- **Data under study**
Definition ReviewIndeterminateOperation (freshAudit freshReport : ResourceID) (resourceID : ResourceID)
    (expectedRevision : uint64) (reviewedBy note : string) (r : Repository)
  : Repository * result store_error OperationRecord :=
  let s := repo_snapshot r in
  let now := repo_now r in
  match normalizeOperationReviewInput reviewedBy note with
  | Err e => (r, Err e)
  | Ok (reviewedBy, note) =>
  match sn_Operations s !! resourceID with
  | None => (r, Err ErrNotFound)
  | Some operation =>
  match rec_Review operation with
  | Some review =>
      if (review_ReviewedBy review == reviewedBy) && (review_Note review == note) &&
         (review_Disposition review == OperationReviewAcknowledgedIndeterminate)
      then (r, Ok operation) else (r, Err ErrConflict)
  | None =>
      if rec_MetadataRevision operation != expectedRevision then (r, Err ErrConflict)
      else if rec_Status operation != OperationIndeterminate then (r, Err ErrConflict)
      else
        let operation := reviewed_operation now reviewedBy note operation in
        let written :=
          audit ← normalizeFinalAudit freshAudit
            (zero_AuditEvent <| audit_OperationID := rec_ResourceID operation |>
               <| audit_Stage := StageReport |> <| audit_Actor := reviewedBy |>
               <| audit_Message :=
                    ("indeterminate outcome acknowledged after operator review: " +:+ note) |>)
            (rec_ResourceID operation) now;
          reports ← upsertFinalReport freshReport (sn_Reports s)
            (zero_Report <| report_OperationID := rec_ResourceID operation |>
               <| report_Title := "indeterminate operation review" |>
               <| report_Status := OperationIndeterminate |>
               <| report_Summary := ("operator acknowledged the unresolved outcome: " +:+ note) |>)
            (rec_ResourceID operation) now;
          Ok (audit, reports) in
        match written with
        | Err e => (r, Err e)
        | Ok (audit, reports) =>
            answer operation (commit ((put_operation resourceID operation s)
              <| sn_Audits ::= λ l, l ++ [audit] |> <| sn_Reports := reports |>) r)
        end
  end end end.

(** ** Finalisation *)

(** Audits and reports come with the IDs [NewResourceID] would give them. *)
Definition finalizeOperationLocked (resourceID : ResourceID) (expectedRevision : uint64)
    (transition : OperationTransition) (audits : list (ResourceID * AuditEvent))
    (reports : list (ResourceID * Report)) (r : Repository)
  : Repository * result store_error OperationRecord :=
  let s := repo_snapshot r in
  let now := repo_now r in
  match sn_Operations s !! resourceID with
  | None => (r, Err ErrValidation)
  | Some operation =>
      if rec_MetadataRevision operation != expectedRevision then (r, Err ErrConflict)
      else
        let next :=
          operation ← applyOperationTransition operation transition now;
          audits ← for_each (λ l e, event ← normalizeFinalAudit e.1 e.2 resourceID now; Ok (l ++ [event]))
                     (sn_Audits s) audits;
          reports ← for_each (λ l e, upsertFinalReport e.1 l e.2 resourceID now) (sn_Reports s) reports;
          Ok (operation, audits, reports) in
        match next with
        | Err e => (r, Err e)
        | Ok (operation, audits, reports) =>
            answer operation (commit ((put_operation resourceID operation s)
              <| sn_Audits := audits |> <| sn_Reports := reports |>) r)
        end
  end.

Definition FinalizeOperation := finalizeOperationLocked.

(** The flag tells whether the operation was abandoned and is now finalised. *)
Definition FinalizeAbandonedOperation (resourceID : ResourceID) (expectedRevision : uint64)
    (observedAt staleBefore : Time) (transition : OperationTransition)
    (audits : list (ResourceID * AuditEvent)) (reports : list (ResourceID * Report)) (r : Repository)
  : Repository * result store_error (OperationRecord * bool) :=
  let s := repo_snapshot r in
  if IsZero observedAt || IsZero staleBefore || After staleBefore observedAt then (r, Err ErrValidation)
  else match sn_Operations s !! resourceID with
  | None => (r, Err ErrValidation)
  | Some operation =>
      if (rec_MetadataRevision operation != expectedRevision) ||
         (rec_Status operation != OperationRunning) ||
         IsZero (rec_UpdatedAt operation) || After (rec_UpdatedAt operation) staleBefore
      then (r, Ok (operation, false))
      else if existsb (λ e, (lock_OperationID e.2 == resourceID) && After (lock_ExpiresAt e.2) observedAt)
                (map_to_list (sn_OperationLocks s))
      then (r, Ok (operation, false))
      else match finalizeOperationLocked resourceID expectedRevision transition audits reports r with
      | (r, Ok finalized) => (r, Ok (finalized, true))
      | (r, Err e) => (r, Err e)
      end
  end.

- **Your objective**
The expected answer holds each line from the listing above where the string "finalizeOperationLocked" is present.

- **Response to the exercise**
Definition finalizeOperationLocked (resourceID : ResourceID) (expectedRevision : uint64)
Definition FinalizeOperation := finalizeOperationLocked.
      else match finalizeOperationLocked resourceID expectedRevision transition audits reports r with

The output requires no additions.